Volumetric segmentation of muscle compartments using in vivo imaging and architectural validation in human finger flexors

TL;DR

This study introduces a novel in vivo imaging-based method for volumetric segmentation of finger flexor muscle compartments, validated through architectural measurements and electromyography, enhancing understanding of muscle structure and function.

Contribution

The paper presents a new two-step segmentation approach combining ultrasound and MRI data, along with architectural validation, for finger muscle compartments.

Findings

High segmentation accuracy with 95% electromyogram centers within compartments

Significant architectural differences observed between compartments (P < 0.001)

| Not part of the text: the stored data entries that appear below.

(* ===== verification/Bytes.v ===== *)
(** * Bytes, byte order and Internet addresses

    A byte is an integer below 256; a 32-bit field is the integer the
    little-endian processor reads from its four bytes, so that the addresses of
    the wire, which are in network order, go through [ntohl] as they do in the
    code.  The second part models the conversions of the C library between
    addresses and text: strtoul with base 0, inet_aton, inet_addr, inet_ntoa. *)
From S2P Require Import Prelude CLib.

(** ** Arrays of bytes *)
Abbreviation bytes := (list Z).

Definition is_byte (b : Z) : Prop := 0 ≤ b < 256.
Definition is_bytes (a : bytes) : Prop := Forall is_byte a.

(** [a[i]] and [a[i] = b] with the bounds of the array. *)
Definition rd (a : bytes) (i : Z) : res Z :=
  if i <? 0 then Fault Overflow
  else match a !! Z.to_nat i with Some b => Ok b | None => Fault Overflow end.

Definition wr (a : bytes) (i : Z) (b : Z) : res bytes :=
  if (i <? 0) || (Z.of_nat (length a) <=? i) then Fault Overflow
  else Ok (<[Z.to_nat i := b]> a).

(** memcpy(a + i, src, n) with the bounds of both arrays. *)
Definition blit (a : bytes) (i : Z) (src : bytes) (n : Z) : res bytes :=
  if (i <? 0) || (n <? 0) || (Z.of_nat (length src) <? n) || (Z.of_nat (length a) <? i + n)
  then Fault Overflow
  else Ok (take (Z.to_nat i) a ++ take (Z.to_nat n) src ++ drop (Z.to_nat (i + n)) a).

(** Characters and their codes: what fread and fwrite do. *)
Definition char_byte (c : ascii) : Z := Z.of_N (N_of_ascii c).
Definition byte_char (b : Z) : ascii := ascii_of_N (Z.to_N b).
Definition put_bytes (bs : bytes) : str := byte_char <$> bs.
Definition get_bytes (s : str) : bytes := char_byte <$> s.

(** ** Byte order *)
Definition le_bytes (n : nat) (z : Z) : bytes :=
  (λ k, Z.land (Z.shiftr z (8 * Z.of_nat k)) 255) <$> seq 0 n.
Fixpoint of_le (a : bytes) : Z :=
  match a with [] => 0 | b :: a' => b + 256 * of_le a' end.

Definition ntohl (z : Z) : Z := of_le (rev (le_bytes 4 z)).
Definition htonl (z : Z) : Z := ntohl z.
Definition ntohs (z : Z) : Z := of_le (rev (le_bytes 2 z)).
Definition htons (z : Z) : Z := ntohs z.

(** ** Numbers and addresses as text *)

(** The digits of a base at the head of a string: their value and the rest. *)
Fixpoint scan_base (base acc : Z) (s : str) : Z * str :=
  match s with
  | c :: s' =>
      match hex_val c with
      | Some d => if d <? base then scan_base base (acc * base + d) s' else (acc, s)
      | None => (acc, s)
      end
  | [] => (acc, [])
  end.

Definition digit_of (base : Z) (c : ascii) : bool :=
  match hex_val c with Some d => d <? base | None => false end.

(** The number that strtoul and strtol with base 0 read: its sign, its digits'
    value and the string behind it; [None] when there is no digit. *)
Definition number0 (s : str) : option (bool * Z * str) :=
  let s1 := (span is_space s).2 in
  let '(neg, s2) := match s1 with
                    | c :: r => if is_char "-" c then (true, r)
                                else if is_char "+" c then (false, r) else (false, s1)
                    | [] => (false, s1)
                    end in
  let '(base, s3) :=
    match s2 with
    | a :: r =>
        if is_char "0" a then
          match r with
          | b :: c :: _ => if (is_char "x" b || is_char "X" b) && digit_of 16 c
                           then (16, drop 1 r) else (8, s2)
          | _ => (8, s2)
          end
        else (10, s2)
    | [] => (10, s2)
    end in
  if match s3 with c :: _ => digit_of base c | [] => false end then
    let '(z, r) := scan_base base 0 s3 in Some (neg, z, r)
  else None.

(** strtoul(s, &end, 0) with 32-bit long: the value, saturated, whether it was
    out of range, and the string at [end]. *)
Definition strtoul0 (s : str) : Z * bool * str :=
  match number0 s with
  | Some (neg, z, r) =>
      if z <? 2 ^ 32 then (if neg then u32 (- z) else z, false, r) else (2 ^ 32 - 1, true, r)
  | None => (0, false, s)
  end.

(** strtol(s, &end, 0) *)
Definition strtol0 (s : str) : Z * str :=
  match number0 s with
  | Some (neg, z, r) => (clamp_i32 (if neg then - z else z), r)
  | None => (0, s)
  end.

(** The last part of an address fills the bytes that the others leave. *)
Definition aton_end (parts : bytes) (val : Z) : option Z :=
  if 256 ^ Z.of_nat (4 - length parts) <=? val then None
  else Some (of_le (parts ++ rev (le_bytes (4 - length parts) val))).

(** inet_aton: at most three parts below 256, then the last one; the fuel is
    the number of parts. *)
Fixpoint aton_parts (fuel : nat) (parts : bytes) (s : str) : option Z :=
  match fuel, s with
  | S fuel, c :: _ =>
      if negb (is_digit c) then None
      else
        let '(val, range, r) := strtoul0 s in
        if range then None
        else match r with
             | d :: r' =>
                 if is_char "." d then
                   if (2 <? length parts)%nat || (255 <? val) then None
                   else aton_parts fuel (parts ++ [val]) r'
                 else if is_space d then aton_end parts val else None
             | [] => aton_end parts val
             end
  | _, _ => None
  end.
Definition inet_aton (s : str) : option Z := aton_parts 4 [] s.

Definition INADDR_NONE : Z := 2 ^ 32 - 1.
Definition inet_addr (s : str) : Z := default INADDR_NONE (inet_aton s).

Definition inet_ntoa (a : Z) : str :=
  match le_bytes 4 a with
  | [b0; b1; b2; b3] =>
      fmt_u b0 ++ lit "." ++ fmt_u b1 ++ lit "." ++ fmt_u b2 ++ lit "." ++ fmt_u b3
  | _ => []
  end.

(** Proves that a list of known length holds bytes. *)
Ltac byte_list :=
  repeat (apply Forall_cons_2; [try done; unfold is_byte; lia|]); apply Forall_nil_2.

(** ** Lemmas *)
Lemma byte_char_inv b : is_byte b → char_byte (byte_char b) = b.
Proof.
  intros Hb. unfold is_byte in Hb. unfold char_byte, byte_char.
  rewrite N_ascii_embedding by lia. lia.
Qed.

Lemma get_put_bytes bs : is_bytes bs → get_bytes (put_bytes bs) = bs.
Proof.
  unfold get_bytes, put_bytes. induction 1 as [|b bs Hb _ IH]; [done|].
  rewrite !fmap_cons, IH. by rewrite byte_char_inv.
Qed.

Lemma get_bytes_is_bytes t : is_bytes (get_bytes t).
Proof.
  apply Forall_fmap, Forall_true. intros c. unfold is_byte, char_byte. simpl.
  pose proof (N_ascii_bounded c). lia.
Qed.

Lemma rd_ok a i b : 0 ≤ i → a !! Z.to_nat i = Some b → rd a i = Ok b.
Proof. intros Hi H. unfold rd. by rewrite (proj2 (Z.ltb_ge _ _)), H by lia. Qed.

Lemma rd_total a i : 0 ≤ i < Z.of_nat (length a) → ∃ b, rd a i = Ok b ∧ a !! Z.to_nat i = Some b.
Proof.
  intros Hi. destruct (lookup_lt_is_Some_2 a (Z.to_nat i)) as [b Hb]; [lia|].
  exists b. split; [|done]. by apply rd_ok; [lia|].
Qed.

Lemma rd_cases a i : (∃ b, rd a i = Ok b ∧ a !! Z.to_nat i = Some b ∧ 0 ≤ i) ∨ rd a i = Fault Overflow.
Proof.
  unfold rd. destruct (Z.ltb_spec i 0); [by right|].
  destruct (a !! Z.to_nat i) eqn:E; [left; eauto|by right].
Qed.

Lemma rd_byte a i b : is_bytes a → rd a i = Ok b → is_byte b.
Proof.
  intros Ha H. destruct (rd_cases a i) as [(b' & E & Hb & _)|E]; [|congruence].
  assert (b' = b) as -> by congruence. by eapply Forall_lookup_1.
Qed.

Lemma rd_app a b c : rd (a ++ c :: b) (Z.of_nat (length a)) = Ok c.
Proof.
  apply rd_ok; [lia|]. rewrite Nat2Z.id, lookup_app_r by lia.
  by rewrite Nat.sub_diag.
Qed.

Lemma is_bytes_app a b : is_bytes (a ++ b) ↔ is_bytes a ∧ is_bytes b.
Proof. apply Forall_app. Qed.

(** *** Byte order *)
Lemma le_bytes_length n z : length (le_bytes n z) = n.
Proof. unfold le_bytes. by rewrite length_fmap, length_seq. Qed.

Lemma land_255 z : Z.land z 255 = z mod 256.
Proof. exact (Z.land_ones z 8 ltac:(lia)). Qed.

Lemma le_bytes_is_bytes n z : is_bytes (le_bytes n z).
Proof.
  apply Forall_fmap, Forall_forall. intros k _. simpl. rewrite land_255.
  apply Z.mod_pos_bound. lia.
Qed.

Lemma le_bytes_S n z : le_bytes (S n) z = z mod 256 :: le_bytes n (Z.shiftr z 8).
Proof.
  unfold le_bytes. cbn [seq]. rewrite fmap_cons. f_equal.
  - by rewrite land_255, Z.shiftr_0_r.
  - rewrite <- seq_shift, <- list_fmap_compose. apply list_fmap_ext. intros _ k _. simpl.
    rewrite Z.shiftr_shiftr by lia. do 2 f_equal. lia.
Qed.

Lemma of_le_bytes n z : of_le (le_bytes n z) = z mod 256 ^ Z.of_nat n.
Proof.
  revert z. induction n as [|n IH]; intros z; [by rewrite Z.mod_1_r|].
  rewrite le_bytes_S. cbn [of_le]. rewrite IH, Z.shiftr_div_pow2 by lia.
  rewrite Nat2Z.inj_succ, Z.pow_succ_r by lia. change (2 ^ 8) with 256.
  rewrite Z.rem_mul_r by lia. done.
Qed.

Lemma le_bytes_of_le a : is_bytes a → le_bytes (length a) (of_le a) = a.
Proof.
  induction 1 as [|b a Hb Ha IH]; [done|]. cbn [length of_le]. rewrite le_bytes_S.
  unfold is_byte in Hb. rewrite Z.shiftr_div_pow2 by lia. change (2 ^ 8) with 256.
  replace (b + 256 * of_le a) with (of_le a * 256 + b) by lia.
  rewrite Z.add_comm, Z.mod_add, Z.mod_small, Z.div_add, Z.div_small by lia.
  by rewrite Z.add_0_l, IH.
Qed.

Lemma of_le_range a : is_bytes a → 0 ≤ of_le a < 256 ^ Z.of_nat (length a).
Proof.
  induction 1 as [|b a Hb Ha IH]; cbn [of_le length]; [done|].
  rewrite Nat2Z.inj_succ, Z.pow_succ_r by lia. unfold is_byte in Hb. nia.
Qed.

Lemma ntohl_range z : is_u32 (ntohl z).
Proof.
  unfold ntohl, is_u32. pose proof (of_le_range (rev (le_bytes 4 z))) as H.
  rewrite length_rev, le_bytes_length in H. apply H.
  apply Forall_rev. apply le_bytes_is_bytes.
Qed.

(** Swapping twice gives the value back. *)
Lemma ntohl_htonl z : is_u32 z → ntohl (htonl z) = z.
Proof.
  intros Hz. unfold htonl, ntohl at 1. unfold ntohl.
  set (a := rev (le_bytes 4 z)).
  replace (le_bytes 4 (of_le a)) with a.
  - unfold a. rewrite rev_involutive, of_le_bytes. apply Z.mod_small. exact Hz.
  - symmetry. assert (length a = 4%nat) as Hl by (unfold a; by rewrite length_rev, le_bytes_length).
    rewrite <- Hl. apply le_bytes_of_le. apply Forall_rev, le_bytes_is_bytes.
Qed.

Lemma ntohl_inj z z' : is_u32 z → is_u32 z' → ntohl z = ntohl z' → z = z'.
Proof.
  intros Hz Hz' E. rewrite <- (ntohl_htonl z Hz), <- (ntohl_htonl z' Hz').
  unfold htonl. by rewrite E.
Qed.

(** *** Addresses as text *)
Lemma hex_val_digit c : is_digit c = true → hex_val c = Some (digit_val c).
Proof.
  intros H. apply is_digit_range in H as Hr. unfold hex_val, digit_val.
  rewrite (proj2 (Z.leb_le _ _)), (proj2 (Z.leb_le _ _)) by lia. done.
Qed.

Lemma digit_val_range c : is_digit c = true → 0 ≤ digit_val c ≤ 9.
Proof. unfold is_digit. intros [?%Z.leb_le ?%Z.leb_le]%andb_true_iff. lia. Qed.

Lemma scan_base_dec acc ds r :
  Forall (λ c, is_digit c = true) ds →
  match r with c :: _ => hex_val c = None | [] => True end →
  scan_base 10 acc (ds ++ r) = (parse_udec acc ds, r).
Proof.
  intros Hds Hr. revert acc. induction Hds as [|c ds Hc Hds IH]; intros acc; cbn [app].
  - destruct r as [|c r]; [done|]. simpl. by rewrite Hr.
  - cbn [scan_base parse_udec]. rewrite hex_val_digit, Hc by done.
    pose proof (digit_val_range c Hc). rewrite (proj2 (Z.ltb_lt _ _)) by lia. apply IH.
Qed.

(** A printed number does not begin with a zero, unless it is zero. *)
Lemma udec_head fuel z : 0 < z → z < 2 ^ Z.of_nat fuel →
  ∃ c r, udec fuel z = c :: r ∧ is_digit c = true ∧ c ≠ "0"%char.
Proof.
  revert z. induction fuel as [|fuel IH]; intros z Hz Hlt; [simpl in Hlt; lia|].
  cbn [udec]. destruct (Z.ltb_spec z 10).
  - exists (digit z), []. split; [done|]. split; [apply is_digit_digit; lia|].
    intros E. pose proof (digit_val_digit z ltac:(lia)) as Hd. rewrite E in Hd.
    vm_compute in Hd. lia.
  - destruct (IH (z / 10)) as (c & r & -> & Hc & Hne).
    + apply Z.div_str_pos. lia.
    + rewrite Nat2Z.inj_succ, Z.pow_succ_r in Hlt by lia. apply Z.div_lt_upper_bound; lia.
    + exists c, (r ++ [digit (z mod 10)]). done.
Qed.

Lemma fmt_u_head z : 0 < z → ∃ c r, fmt_u z = c :: r ∧ is_digit c = true ∧ c ≠ "0"%char.
Proof.
  intros Hz. unfold fmt_u. apply udec_head; [done|].
  pose proof (Z.log2_spec z Hz). rewrite Nat2Z.inj_succ, Z2Nat.id by apply Z.log2_nonneg. lia.
Qed.

Lemma strtoul0_fmt_u z r :
  0 ≤ z < 2 ^ 32 → match r with c :: _ => hex_val c = None ∧ c ≠ "x"%char ∧ c ≠ "X"%char | [] => True end →
  strtoul0 (fmt_u z ++ r) = (z, false, r).
Proof.
  intros Hz Hr. unfold strtoul0, number0.
  assert (∃ c s, fmt_u z ++ r = c :: s ∧ is_digit c = true) as (c & s & Es & Hc).
  { pose proof (fmt_u_nonempty z). pose proof (fmt_u_digits z ltac:(lia)) as Hd.
    destruct (fmt_u z) as [|c s]; [done|]. exists c, (s ++ r). split; [done|].
    by apply Forall_cons in Hd as [? _]. }
  assert (scan_base 10 0 (fmt_u z ++ r) = (z, r)) as Hscan.
  { rewrite scan_base_dec; [|apply fmt_u_digits; lia|by destruct r; [|apply Hr]].
    pose proof (fmt_u_parse z [] ltac:(lia)) as Hp. rewrite app_nil_r in Hp. by rewrite Hp. }
  destruct (decide (z = 0)) as [->|Hnz].
  { change (fmt_u 0) with (lit "0"). simpl. destruct r as [|x r]; [done|].
    destruct Hr as (Hx & Hx1 & Hx2). destruct r as [|y r].
    - simpl. by rewrite Hx.
    - rewrite !(proj2 (is_char_false _ _)) by done. simpl. by rewrite Hx. }
  destruct (fmt_u_head z ltac:(lia)) as (c' & s' & Ez & _ & Hne0).
  assert (c' = c) as -> by (rewrite Ez in Es; simpl in Es; congruence).
  rewrite Es in *. simpl span. rewrite (is_digit_not_space c) by done. cbn [snd].
  rewrite !(proj2 (is_char_false _ _)); [| | |].
  - unfold digit_of. rewrite hex_val_digit by done. pose proof (digit_val_range c Hc).
    rewrite (proj2 (Z.ltb_lt _ _)) by lia. rewrite Hscan.
    by rewrite (proj2 (Z.ltb_lt _ _)) by lia.
  - by intros <-.
  - by intros <-.
  - by intros <-.
Qed.

Lemma fmt_u_first z r :
  0 ≤ z → ∃ c s, fmt_u z ++ r = c :: s ∧ is_digit c = true.
Proof.
  intros Hz. pose proof (fmt_u_nonempty z). pose proof (fmt_u_digits z Hz) as Hd.
  destruct (fmt_u z) as [|c s]; [done|]. exists c, (s ++ r). split; [done|].
  by apply Forall_cons in Hd as [? _].
Qed.

(** One part of a printed address, followed by a dot. *)
Lemma aton_parts_dot fuel parts b r :
  is_byte b → (length parts ≤ 2)%nat →
  aton_parts (S fuel) parts (fmt_u b ++ lit "." ++ r) = aton_parts fuel (parts ++ [b]) r.
Proof.
  intros Hb Hp. unfold is_byte in Hb. cbn [aton_parts].
  destruct (fmt_u_first b (lit "." ++ r)) as (c & s & Es & Hc); [lia|].
  rewrite Es, Hc, <- Es. cbn [negb].
  rewrite strtoul0_fmt_u by (done || lia). cbn [lit String.list_ascii_of_string app].
  rewrite is_char_refl, (proj2 (Nat.ltb_ge _ _)), (proj2 (Z.ltb_ge _ _)) by lia. done.
Qed.

Lemma aton_parts_last fuel parts b :
  is_byte b → length parts = 3%nat →
  aton_parts (S fuel) parts (fmt_u b) = Some (of_le (parts ++ [b])).
Proof.
  intros Hb Hp. unfold is_byte in Hb. cbn [aton_parts].
  destruct (fmt_u_first b []) as (c & s & Es & Hc); [lia|]. rewrite app_nil_r in Es.
  rewrite Es, Hc, <- Es. cbn [negb]. rewrite <- (app_nil_r (fmt_u b)).
  rewrite strtoul0_fmt_u by (done || lia). unfold aton_end. rewrite Hp.
  change (256 ^ Z.of_nat (4 - 3)) with 256. rewrite (proj2 (Z.leb_gt _ _)) by lia.
  change (4 - 3)%nat with 1%nat. rewrite le_bytes_S, Z.mod_small by lia. done.
Qed.

Lemma inet_aton_ntoa a : is_u32 a → inet_aton (inet_ntoa a) = Some a.
Proof.
  intros Ha. unfold inet_aton, inet_ntoa.
  pose proof (le_bytes_is_bytes 4 a) as Hb. pose proof (of_le_bytes 4 a) as Ho.
  rewrite Z.mod_small in Ho by exact Ha. pose proof (le_bytes_length 4 a) as Hl.
  destruct (le_bytes 4 a) as [|b0 [|b1 [|b2 [|b3 [|]]]]]; try done. rewrite <- Ho.
  repeat (apply Forall_cons in Hb as [? Hb]).
  rewrite aton_parts_dot by (done || simpl; lia). cbn [app].
  rewrite aton_parts_dot by (done || simpl; lia). cbn [app].
  rewrite aton_parts_dot by (done || simpl; lia). cbn [app].
  by rewrite aton_parts_last.
Qed.

Lemma inet_addr_ntoa a : is_u32 a → inet_addr (inet_ntoa a) = a.
Proof. intros Ha. unfold inet_addr. by rewrite inet_aton_ntoa. Qed.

Agreement between fiber orientation and cadaveric photographs

Abstract

Segmenting muscle compartments and measuring their architecture can facilitate movement function assessment, accurate musculoskeletal modeling, and synergy-based electromyogram simulation. Here, we presented a novel method for volumetric segmentation of muscle compartments using in vivo imaging, focusing on the independent compartments for finger control of flexor digitorum superficialis (FDS). Besides, we measured the architectural properties of FDS compartments and validated the segmentation. Specifically, ultrasound and magnetic resonance imaging (MRI) from 10 healthy subjects were used for segmentation and measurement, while electromyography was utilized for validation. A two-step piecewise segmentation was proposed, first annotating compartment regions in the cross-sectional ultrasound image based on compartment movement, and then performing minimum energy matching to register the ultrasound data to the three-dimensional MRI coordinate system. Additionally, the architectural properties were measured in the compartment masks from the segmentation using MRI tractography. Anatomical correctness was verified by comparing known anatomy with reconstructed fiber tracts and measured properties, while segmentation accuracy was quantified as the percentage of finger electromyogram centers falling within their corresponding compartments. Results demonstrated agreement for the fiber orientation between the tractography and cadaveric photographs. Significant differences in architectural properties (P < 0.001) were observed between compartments. The properties of FDS and its compartments were within the physiological ranges (P < 0.01). 95% (38/40) of the electromyogram centers were located within respective compartments, with 2 errors occurring in the index and little fingers. The validated segmentation method and derived architectural properties may advance biomedical applications.